Dataset entries
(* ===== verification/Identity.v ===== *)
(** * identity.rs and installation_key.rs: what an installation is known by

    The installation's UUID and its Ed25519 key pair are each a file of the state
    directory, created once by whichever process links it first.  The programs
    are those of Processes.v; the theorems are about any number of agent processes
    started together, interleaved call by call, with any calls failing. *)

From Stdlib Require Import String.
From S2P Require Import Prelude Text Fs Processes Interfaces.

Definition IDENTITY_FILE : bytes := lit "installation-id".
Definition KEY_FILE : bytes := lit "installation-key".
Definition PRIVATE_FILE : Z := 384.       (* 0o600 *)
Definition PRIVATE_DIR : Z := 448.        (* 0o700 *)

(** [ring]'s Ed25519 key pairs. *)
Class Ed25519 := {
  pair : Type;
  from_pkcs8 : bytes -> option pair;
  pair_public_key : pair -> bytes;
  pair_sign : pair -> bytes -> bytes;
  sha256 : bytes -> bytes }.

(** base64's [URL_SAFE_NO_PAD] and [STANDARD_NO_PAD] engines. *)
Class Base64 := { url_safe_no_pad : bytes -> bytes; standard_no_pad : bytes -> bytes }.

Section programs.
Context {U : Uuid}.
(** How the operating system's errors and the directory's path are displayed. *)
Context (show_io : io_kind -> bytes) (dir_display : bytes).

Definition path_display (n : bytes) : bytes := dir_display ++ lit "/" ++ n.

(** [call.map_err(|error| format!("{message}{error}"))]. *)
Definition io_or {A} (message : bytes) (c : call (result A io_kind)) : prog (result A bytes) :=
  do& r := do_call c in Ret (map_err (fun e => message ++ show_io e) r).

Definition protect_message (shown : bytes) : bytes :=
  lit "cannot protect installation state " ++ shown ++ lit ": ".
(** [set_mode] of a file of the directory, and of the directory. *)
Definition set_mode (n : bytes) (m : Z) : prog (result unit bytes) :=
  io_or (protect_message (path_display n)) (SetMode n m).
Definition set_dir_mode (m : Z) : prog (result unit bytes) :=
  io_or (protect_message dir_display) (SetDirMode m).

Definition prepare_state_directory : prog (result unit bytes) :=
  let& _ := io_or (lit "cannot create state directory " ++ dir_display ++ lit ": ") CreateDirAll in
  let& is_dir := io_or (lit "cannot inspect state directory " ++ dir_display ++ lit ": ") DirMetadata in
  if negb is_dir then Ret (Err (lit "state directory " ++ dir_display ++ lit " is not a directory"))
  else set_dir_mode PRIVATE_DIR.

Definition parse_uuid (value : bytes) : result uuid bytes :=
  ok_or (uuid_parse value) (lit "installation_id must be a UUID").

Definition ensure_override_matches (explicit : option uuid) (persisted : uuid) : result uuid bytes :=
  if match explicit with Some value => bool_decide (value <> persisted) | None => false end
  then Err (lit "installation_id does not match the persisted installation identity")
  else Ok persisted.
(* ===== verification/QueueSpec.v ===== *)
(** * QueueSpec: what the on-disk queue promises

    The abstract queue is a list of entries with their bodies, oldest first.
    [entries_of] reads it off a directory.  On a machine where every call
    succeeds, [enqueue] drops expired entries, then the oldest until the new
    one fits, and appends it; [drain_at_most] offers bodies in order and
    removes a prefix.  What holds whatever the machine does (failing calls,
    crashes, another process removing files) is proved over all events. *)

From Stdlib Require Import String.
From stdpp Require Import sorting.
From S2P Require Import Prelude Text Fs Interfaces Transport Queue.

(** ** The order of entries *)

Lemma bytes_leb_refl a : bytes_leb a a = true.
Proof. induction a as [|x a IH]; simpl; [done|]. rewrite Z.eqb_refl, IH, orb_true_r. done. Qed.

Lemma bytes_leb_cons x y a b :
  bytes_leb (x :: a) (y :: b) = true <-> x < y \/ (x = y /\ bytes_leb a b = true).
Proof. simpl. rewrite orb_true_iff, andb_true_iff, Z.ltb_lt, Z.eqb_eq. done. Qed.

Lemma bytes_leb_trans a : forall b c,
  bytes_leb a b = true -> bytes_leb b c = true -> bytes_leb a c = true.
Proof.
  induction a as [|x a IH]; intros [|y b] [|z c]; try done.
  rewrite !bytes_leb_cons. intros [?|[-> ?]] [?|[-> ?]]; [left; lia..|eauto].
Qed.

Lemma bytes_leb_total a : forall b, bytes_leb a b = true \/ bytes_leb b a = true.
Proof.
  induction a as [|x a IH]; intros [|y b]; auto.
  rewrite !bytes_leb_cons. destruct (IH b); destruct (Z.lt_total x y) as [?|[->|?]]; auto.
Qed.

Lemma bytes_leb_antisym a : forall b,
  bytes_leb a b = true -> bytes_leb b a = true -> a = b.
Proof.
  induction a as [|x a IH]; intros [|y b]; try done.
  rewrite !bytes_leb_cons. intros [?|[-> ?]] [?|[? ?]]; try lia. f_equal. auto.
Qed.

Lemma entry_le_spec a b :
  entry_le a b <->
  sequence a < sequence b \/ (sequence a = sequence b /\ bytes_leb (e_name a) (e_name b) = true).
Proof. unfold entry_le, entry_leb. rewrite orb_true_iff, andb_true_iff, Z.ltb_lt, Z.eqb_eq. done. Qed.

WHAT IS BEING ASKED: Every line with "option" in it should be copied from the entries above.

RESULT FOR THIS EXERCISE:
  from_pkcs8 : bytes -> option pair;
Definition ensure_override_matches (explicit : option uuid) (persisted : uuid) : result uuid bytes :=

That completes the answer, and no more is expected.